Underground ore stream

Ore from the underground block-cave mine - less than 300mm in size - is conveyed to two stockpiles, each feeding two separate, autogenous wet-grinding circuits. These in turn, each comprise a 9.75 meter-diameter tumbling mill rotated by 2 x 3.5 MW drives.

Large rocks impact, scrub and attrition against each other, reducing their size, which results in the liberation of the copper sulphides.

Mill products are sized by vibrating screens to produce coarse feed to the pebble crushers. Particles finer than 0.3mm are removed from the circuits as primary milling product at up to 30,000Tpd (tonnes per day?). The coarse cyclone underflow product is also recycled. Cyclone overflow from both circuits is then pumped 1.5 kilometres to the secondary milling plant (SMP) where the ore is further ground to less than 0.15mm, using steel balls in up to five parallel 1.2 MW milling circuits. Secondary milling has been applied since 2003 by reconfiguring existing equipment. This is to improve liberation and recovery of copper on higher grade underground ore.

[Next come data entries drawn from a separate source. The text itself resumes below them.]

(** * OpenTTD, src/os/macosx/crashlog_osx.cpp: the OS X crash log handler

    A shallow embedding of the crash handler (HandleCrash), of the crash
    logger class CrashLogOSX (LogOSVersion, LogError, LogStacktrace,
    MakeCrashLog, DisplayCrashDialog) and of the bounded string primitive
    they write through, followed by the properties the specification
    states about them. *)

From Stdlib Require Import ZArith List String Ascii Lia Bool.
From Stdlib Require DecimalString HexadecimalString DecimalZ.
From Stdlib Require DecimalPos HexadecimalFacts HexadecimalPos HexadecimalN.
Import ListNotations.

Open Scope string_scope.
Open Scope list_scope.
Open Scope Z_scope.

(** Concatenation of texts; [++] is kept for lists. *)
Infix "+++" := String.append (right associativity, at level 60).

(* ================================================================== *)
(** * Text and printf conversions *)
(* ================================================================== *)

Definition NUL : ascii := Ascii.zero.

(** The newline of the C string literals. *)
Definition nl : string := String (ascii_of_nat 10) EmptyString.

Definition chars (s : string) : list ascii := list_ascii_of_string s.

Definition strlen (s : string) : Z := Z.of_nat (String.length s).

Fixpoint replicate (n : nat) (c : ascii) : string :=
  match n with
  | O => EmptyString
  | S n' => String c (replicate n' c)
  end.

(** Pad on the left with [c] up to the minimum field width [w]. *)
Definition pad_left (c : ascii) (w : nat) (s : string) : string :=
  replicate (w - String.length s) c +++ s.

(** Pad on the right with blanks up to the minimum field width [w]. *)
Definition pad_right (w : nat) (s : string) : string :=
  s +++ replicate (w - String.length s) " ".

(** [%d] and [%ld]. *)
Definition fmt_d (z : Z) : string :=
  DecimalString.NilZero.string_of_int (Z.to_int z).

(** [%02d]: the sign counts in the field width. *)
Definition fmt_02d (z : Z) : string :=
  if z <? 0 then "-" +++ pad_left "0" 1 (fmt_d (- z))
  else pad_left "0" 2 (fmt_d z).

(** [%-20s]. *)
Definition fmt_s20 (s : string) : string := pad_right 20 s.

(** [%lx] of an unsigned value. *)
Definition fmt_x (z : Z) : string :=
  HexadecimalString.NilZero.string_of_uint (N.to_hex_uint (Z.to_N z)).

(** Reading a rendered decimal back, to state what a [%ld] field denotes. *)
Definition read_d (s : string) : option Z :=
  option_map Z.of_int (DecimalString.NilZero.int_of_string s).

(* ================================================================== *)
(** * Target configuration: the preprocessor conditions of the file *)
(* ================================================================== *)

Inductive Arch := I386 | X86_64 | PPC | PPC64 | ARM64.

(** [defined(__ppc__) || defined(__ppc64__)] *)
Definition is_ppc (a : Arch) : bool :=
  match a with PPC | PPC64 => true | _ => false end.

(** [defined(__i386__)] *)
Definition is_i386 (a : Arch) : bool :=
  match a with I386 => true | _ => false end.

(** [__LP64__] *)
Definition is_lp64 (a : Arch) : bool :=
  match a with X86_64 | PPC64 | ARM64 => true | _ => false end.

(** Width of [void *], [uintptr_t], [intptr_t] and [long]. *)
Definition ptr_bits (a : Arch) : Z := if is_lp64 a then 64 else 32.

Definition sizeof_ptr (a : Arch) : Z := ptr_bits a / 8.

(** The cast [(uintptr_t)x]. *)
Definition uintptr_t (a : Arch) (x : Z) : Z := x mod 2 ^ ptr_bits a.

(** The cast [(intptr_t)x], also the wrap-around of a [long] result. *)
Definition intptr_t (a : Arch) (x : Z) : Z :=
  let u := x mod 2 ^ ptr_bits a in
  if u <? 2 ^ (ptr_bits a - 1) then u else u - 2 ^ ptr_bits a.

(** [IS_ALIGNED(addr)] *)
Definition IS_ALIGNED (a : Arch) (addr : Z) : bool :=
  if is_i386 a then Z.land (uintptr_t a addr) 15 =? 8
  else Z.land (uintptr_t a addr) 15 =? 0.

(** [PRINTF_PTR] applied to a [uintptr_t]. *)
Definition PRINTF_PTR (a : Arch) (p : Z) : string :=
  if is_lp64 a then "0x" +++ pad_left "0" 16 (fmt_x (uintptr_t a p))
  else "0x" +++ pad_left "0" 8 (fmt_x (uintptr_t a p)).

Definition MAX_STACK_FRAMES : Z := 64.

(* ================================================================== *)
(** * The faulting process as the stack walk sees it *)
(* ================================================================== *)

(** [Dl_info] of <dlfcn.h>; a null [const char *] is [None], a null
    [dli_saddr] is [0]. *)
Record Dl_info := {
  dli_fname : option string;
  dli_sname : option string;
  dli_saddr : Z
}.

Record Platform := {
  arch : Arch;
  (** [__builtin_frame_address(0)], or r1 on PowerPC *)
  frame_address : Z;
  (** the word stored at each address *)
  memory : Z -> Z;
  (** [dladdr]: [None] when it returns 0 *)
  dladdr : Z -> option Dl_info;
  (** [abi::__cxa_demangle]: [None] when it returns a null pointer *)
  cxa_demangle : string -> option string
}.

(** [frame[k]] for a [void **frame]. *)
Definition frame_slot (P : Platform) (frame k : Z) : Z :=
  uintptr_t (arch P)
    (memory P (uintptr_t (arch P) (frame + k * sizeof_ptr (arch P)))).

(** Slot of the saved instruction pointer. *)
Definition ip_slot (a : Arch) : Z := if is_ppc a then 2 else 1.

(** The loop of LogStacktrace.  [visit i frame ip] stands for the body
    between the null test of [ip] and the read of the next frame; [s] is
    whatever that body updates.  [fuel] bounds the unfolding only: the
    loop leaves through its own tests (see [frames_loop_fuel]). *)
Fixpoint frames_loop {St : Type} (P : Platform)
    (visit : Z -> Z -> Z -> St -> St)
    (fuel : nat) (i frame : Z) (s : St) : St :=
  match fuel with
  | O => s
  | S fuel' =>
    if negb (frame =? 0) && (i <? MAX_STACK_FRAMES) then
      let ip := frame_slot P frame (ip_slot (arch P)) in
      if ip =? 0 then s
      else
        let s := visit i frame ip s in
        let next := frame_slot P frame 0 in
        if (next <=? frame) || negb (IS_ALIGNED (arch P) next) then s
        else frames_loop P visit fuel' (i + 1) next s
    else s
  end.

(** One visited frame: running index, frame pointer, return address. *)
Definition Frame : Type := Z * Z * Z.

(** A body that only records the frame it is run on. *)
Definition collect (i frame ip : Z) (acc : list Frame) : list Frame :=
  acc ++ [(i, frame, ip)].

(** The frames the loop visits, in order. *)
Definition Walk (P : Platform) (fuel : nat) (i frame : Z) : list Frame :=
  frames_loop P collect fuel i frame [].

Definition WalkFrom (P : Platform) : list Frame :=
  Walk P (Z.to_nat MAX_STACK_FRAMES) 0 (uintptr_t (arch P) (frame_address P)).

Definition index_of (f : Frame) : Z := fst (fst f).
Definition frame_of (f : Frame) : Z := snd (fst f).
Definition ip_of (f : Frame) : Z := snd f.

(** [frame[0]], the link to the frame of the caller, and the saved
    instruction pointer of a frame. *)
Definition link (P : Platform) (frame : Z) : Z := frame_slot P frame 0.

Definition return_address (P : Platform) (frame : Z) : Z :=
  frame_slot P frame (ip_slot (arch P)).

(** One of the three ends of the walk is met behind [frame]: its link
    does not point strictly upwards, or is not aligned, or leads to a
    frame whose return address is null. *)
Definition stops_behind (P : Platform) (frame : Z) : bool :=
  (link P frame <=? frame)
  || negb (IS_ALIGNED (arch P) (link P frame))
  || (return_address P (link P frame) =? 0).

(** Each frame of [rest] is the one the link of the frame before it
    points to, strictly above it and aligned. *)
Fixpoint follows (P : Platform) (frame : Z) (rest : list Z) : Prop :=
  match rest with
  | [] => True
  | next :: rest' =>
    next = link P frame /\ frame < next /\
    IS_ALIGNED (arch P) next = true /\ follows P next rest'
  end.

(** A chain of frames laid out in memory: every frame links to the next
    one, which lies strictly above it and is aligned. *)
Fixpoint chain_linked (P : Platform) (fs : list Z) : bool :=
  match fs with
  | f :: (f' :: _) as rest =>
    (link P f =? f') && (f <? f') && IS_ALIGNED (arch P) f'
    && chain_linked P rest
  | _ => true
  end.

(** A synthetic chain of the frames 0 to N with a cycle: the walk starts
    at frame 0, every frame has a return address, and the link of frame N
    points back to frame N - 2. *)
Definition synthetic_cycle (P : Platform) (fs : list Z) (N : nat) : bool :=
  (List.length fs =? N + 1)%nat && (2 <=? N)%nat
  && (nth 0 fs 0 =? uintptr_t (arch P) (frame_address P))
  && (0 <? nth 0 fs 0)
  && chain_linked P fs
  && forallb (fun f => negb (return_address P f =? 0)) fs
  && (link P (nth N fs 0) =? nth (N - 2) fs 0).

(** The same process with another demangler. *)
Definition with_demangle (P : Platform) (demangle : string -> option string)
    : Platform :=
  {| arch := arch P;
     frame_address := frame_address P;
     memory := memory P;
     dladdr := dladdr P;
     cxa_demangle := demangle |}.

(* ================================================================== *)
(** * Character arrays and the bounded append primitive *)
(* ================================================================== *)

(** A [char] array is the list of its bytes; a computation over it either
    steps outside the array ([None]) or yields a result and the array. *)
Definition CharArray : Type := list ascii.

Definition M (A : Type) : Type := CharArray -> option (A * CharArray).

Definition ret {A : Type} (a : A) : M A := fun mem => Some (a, mem).

Definition bind {A B : Type} (m : M A) (f : A -> M B) : M B :=
  fun mem => match m mem with
             | Some (a, mem') => f a mem'
             | None => None
             end.

Notation "x <- m ;; k" := (bind m (fun x => k))
  (at level 61, m at next level, right associativity).

(** Store the bytes [bs] at offsets [pos], [pos + 1], ... of the array. *)
Definition store_bytes (pos : Z) (bs : list ascii) : M unit :=
  fun mem =>
    if (0 <=? pos) && (pos + Z.of_nat (List.length bs) <=? Z.of_nat (List.length mem))
    then Some (tt, firstn (Z.to_nat pos) mem ++ bs
                     ++ skipn (Z.to_nat pos + List.length bs) mem)
    else None.

(** [vsnprintf(str, size, ...)] of the C library, on the formatted text:
    at most [size - 1] characters and a terminating NUL are stored, the
    length of the whole text is returned. *)
Definition vsnprintf (str size : Z) (text : string) : M Z :=
  if size <=? 0 then ret (strlen text)
  else
    _ <- store_bytes str (firstn (Z.to_nat (size - 1)) (chars text) ++ [NUL]) ;;
    ret (strlen text).

(** Modelled from the spec: seprintf of string_func.h, which is not part of the
    sources at hand.  It is the bounded append primitive of the report buffer:
    the formatted text is written at [str], nothing is written behind
    [last], what does not fit is dropped without any failure, and the
    number of characters written (the terminating NUL apart) is returned. *)
Definition seprintf (str last : Z) (text : string) : M Z :=
  let diff := last - str in
  if diff <? 0 then ret 0
  else
    n <- vsnprintf str (diff + 1) text ;;
    ret (Z.min diff n).

(** The C string that starts at offset [pos] of the array. *)
Fixpoint until_nul (l : list ascii) : string :=
  match l with
  | [] => EmptyString
  | c :: l' => if Ascii.eqb c NUL then EmptyString else String c (until_nul l')
  end.

Definition c_str (mem : CharArray) (pos : Z) : string :=
  until_nul (skipn (Z.to_nat pos) mem).

(** [lastof(array)] as an offset into the array. *)
Definition lastof (mem : CharArray) : Z := Z.of_nat (List.length mem) - 1.

(** A local array of [n] chars that nothing has initialised: [junk] is
    whatever the stack holds there. *)
Definition local_array (junk : nat -> ascii) (n : Z) : CharArray :=
  map junk (seq 0 (Z.to_nat n)).

(* ================================================================== *)
(** * class CrashLogOSX: the report sections *)
(* ================================================================== *)

(** What the sections read from outside this file. *)
Record Host := {
  platform : Platform;
  (** GetMacOSVersion *)
  ver_maj : Z;
  ver_min : Z;
  ver_bug : Z;
  (** [NXGetLocalArchInfo()->description], [None] for a null [arch] *)
  arch_description : option string;
  MAC_OS_X_VERSION_MIN_REQUIRED : Z;
  MAC_OS_X_VERSION_MAX_ALLOWED : Z;
  strsignal : Z -> string;
  (** CrashLog::message *)
  crash_message : string;
  (** the sections the base class appends after the three of this file *)
  other_sections : list string
}.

Chemicals are added to allow the copper sulphide particles to separate from the fine ore particles through a process of 'froth flotation'. A xanthate collector is metered into the slurry and adsorbs onto to the copper sulphide particles to enhance their hydrophobicity. Frother is also added to generate a stable froth. The stream is then divided between parallel rows of flotation cells. Each row contains several agitators to maintain suspension and to disperse air into the slurry. As the air bubbles rise to the surface of the cells, the hydrophobic copper mineral particles attach preferentially to the bubbles and form a stable froth, which continuously overflows into launders. The process is then repeated twice more to recover almost 90% of the feed copper into only 2% of the feed weight to produce a 32% copper sulphide concentrate. The latter is then pumped to the dewatering plant.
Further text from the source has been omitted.